Definition ECP2_mul_mpz (P2 : ECP2) (t : Z) : outcome ECP2 :=
  t1 ← mpz_to_BIG t; mret (ECP2_mul P2 t1).

(** ** Hashing *)

(** [hashstr] is 48 zero bytes whose first 32 the hash overwrites. *)
Definition hashZp256 (ct : list Z) (max : Z) (q : BIG) : outcome BIG :=
  h ← for_ max (fun j h => b ← vec_at ct j; mret (HASH256_process h b)) HASH256_init;
  let digest := HASH256_hash h in
  let hashstr := digest ++ drop (length digest) (replicate 48 0) in
  mret (BIG_mod (BIG_fromBytesLen hashstr 48) q).

Definition hashToZp256_BIG (beHashed q : BIG) : outcome BIG :=
  hashZp256 (BIG_toBytes beHashed) 48 q.

Definition hashToZp256 (beHashed q : Z) : outcome Z :=
  _ ← mpz_to_BIG 0;
  beHashed_b ← mpz_to_BIG beHashed;
  module_b ← mpz_to_BIG q;
  res_b ← hashToZp256_BIG beHashed_b module_b;
  BIG_to_mpz res_b.

Definition hashToPoint_BIG (big q : BIG) : outcome ECP :=
  hash ← hashToZp256_BIG big q;
  mret (ECP_mul ECP_generator hash).

Definition hashToPoint (big q : Z) : outcome ECP :=
  tb ← mpz_to_BIG big;
  tq ← mpz_to_BIG q;
  hashToPoint_BIG tb tq.

(** ** The pairing *)

Definition e (P1 : ECP) (P2 : ECP2) : prog FP12 :=
  let temp1 := pair P1 P2 in
  (if FP12_isunity temp1 || FP12_iszilch temp1
   then print (lit "pairing error [temp1]") else mret tt) ≫= fun _ =>
  mret temp1.

(** ** The extended Euclid loop on [BIG]

    One iteration of the loop body on (a_back, module, x0, x1); the fuel
    bounds the iterations. *)

Definition BIG_inv_step (m0 a_back module_ x0 x1 : BIG) : BIG * BIG * BIG * BIG :=
  let q := BIG_sdiv a_back module_ in
  let a_back' := module_ in
  let module' := BIG_mod a_back module_ in
  let x0' := BIG_modadd (BIG_modneg (BIG_modmul q x0 m0) m0) x1 m0 in
  let x1' := x0 in
  (a_back', module', x0', x1').

Fixpoint BIG_inv_loop (fuel : nat) (m0 a_back module_ x0 x1 : BIG) : outcome BIG :=
  if 0 <? BIG_comp a_back BIG_one then
    match fuel with
    | O => Diverge
    | S fuel' =>
        let '(a', m', x0', x1') := BIG_inv_step m0 a_back module_ x0 x1 in
        BIG_inv_loop fuel' m0 a' m' x0' x1'
    end
  else Ok x1.

Definition BIG_inv (fuel : nat) (a m : BIG) : outcome BIG :=
  BIG_inv_loop fuel m a m BIG_zero BIG_one.

(** ** Console output *)

Definition newline : ascii := ascii_of_nat 10.

Definition show_mpz (mpz : Z) : prog unit := print (mpz_get_str 16 mpz ++ [newline]).

Definition rule : str := replicate 50 "-"%char.
Definition tab : ascii := ascii_of_nat 9.

Definition printLine (text : str) : prog unit :=
  print (rule ++ [tab; " "%char] ++ text ++ [" "%char; tab] ++ rule ++ [newline]).
End Tools.

(** * Properties *)

Section StringFacts.

Lemma pad_zeros_spec b n s :
  Forall (fun c => is_digit b c = true) s -> 0 < b -> vec_size s <= n ->
  Forall (fun c => is_digit b c = true) (pad_zeros n s)
  /\ vec_size (pad_zeros n s) = n /\ digits_val b (pad_zeros n s) = digits_val b s.
Proof.
  intros Hs Hb Hn. unfold pad_zeros, vec_size in *.
  destruct (Z.ltb_spec (Z.of_nat (length s)) n); [|by split_and!; [| lia|]].
  split_and!.
  - apply Forall_app. split; [|done]. apply Forall_replicate. by apply Z.ltb_lt.
  - rewrite length_app, length_replicate. lia.
  - unfold digits_val. rewrite map_app, map_replicate. apply pos_val_zeros.
Qed.

Lemma pad_zeros_long n s : n <= vec_size s -> pad_zeros n s = s.
Proof. intros. unfold pad_zeros. by destruct (Z.ltb_spec (vec_size s) n); [lia|]. Qed.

####################

TO DO: Retype the records above from the very first line down to the line with "let module' := BIG_mod a_back module_ in", keeping both of those lines. Include nothing beyond them.

RESULT OF THIS EXERCISE:
Definition ECP2_mul_mpz (P2 : ECP2) (t : Z) : outcome ECP2 :=
  t1 ← mpz_to_BIG t; mret (ECP2_mul P2 t1).

(** ** Hashing *)

(** [hashstr] is 48 zero bytes whose first 32 the hash overwrites. *)
Definition hashZp256 (ct : list Z) (max : Z) (q : BIG) : outcome BIG :=
  h ← for_ max (fun j h => b ← vec_at ct j; mret (HASH256_process h b)) HASH256_init;
  let digest := HASH256_hash h in
  let hashstr := digest ++ drop (length digest) (replicate 48 0) in
  mret (BIG_mod (BIG_fromBytesLen hashstr 48) q).

Definition hashToZp256_BIG (beHashed q : BIG) : outcome BIG :=
  hashZp256 (BIG_toBytes beHashed) 48 q.

Definition hashToZp256 (beHashed q : Z) : outcome Z :=
  _ ← mpz_to_BIG 0;
  beHashed_b ← mpz_to_BIG beHashed;
  module_b ← mpz_to_BIG q;
  res_b ← hashToZp256_BIG beHashed_b module_b;
  BIG_to_mpz res_b.

Definition hashToPoint_BIG (big q : BIG) : outcome ECP :=
  hash ← hashToZp256_BIG big q;
  mret (ECP_mul ECP_generator hash).

Definition hashToPoint (big q : Z) : outcome ECP :=
  tb ← mpz_to_BIG big;
  tq ← mpz_to_BIG q;
  hashToPoint_BIG tb tq.

(** ** The pairing *)

Definition e (P1 : ECP) (P2 : ECP2) : prog FP12 :=
  let temp1 := pair P1 P2 in
  (if FP12_isunity temp1 || FP12_iszilch temp1
   then print (lit "pairing error [temp1]") else mret tt) ≫= fun _ =>
  mret temp1.

(** ** The extended Euclid loop on [BIG]

    One iteration of the loop body on (a_back, module, x0, x1); the fuel
    bounds the iterations. *)

Definition BIG_inv_step (m0 a_back module_ x0 x1 : BIG) : BIG * BIG * BIG * BIG :=
  let q := BIG_sdiv a_back module_ in
  let a_back' := module_ in
  let module' := BIG_mod a_back module_ in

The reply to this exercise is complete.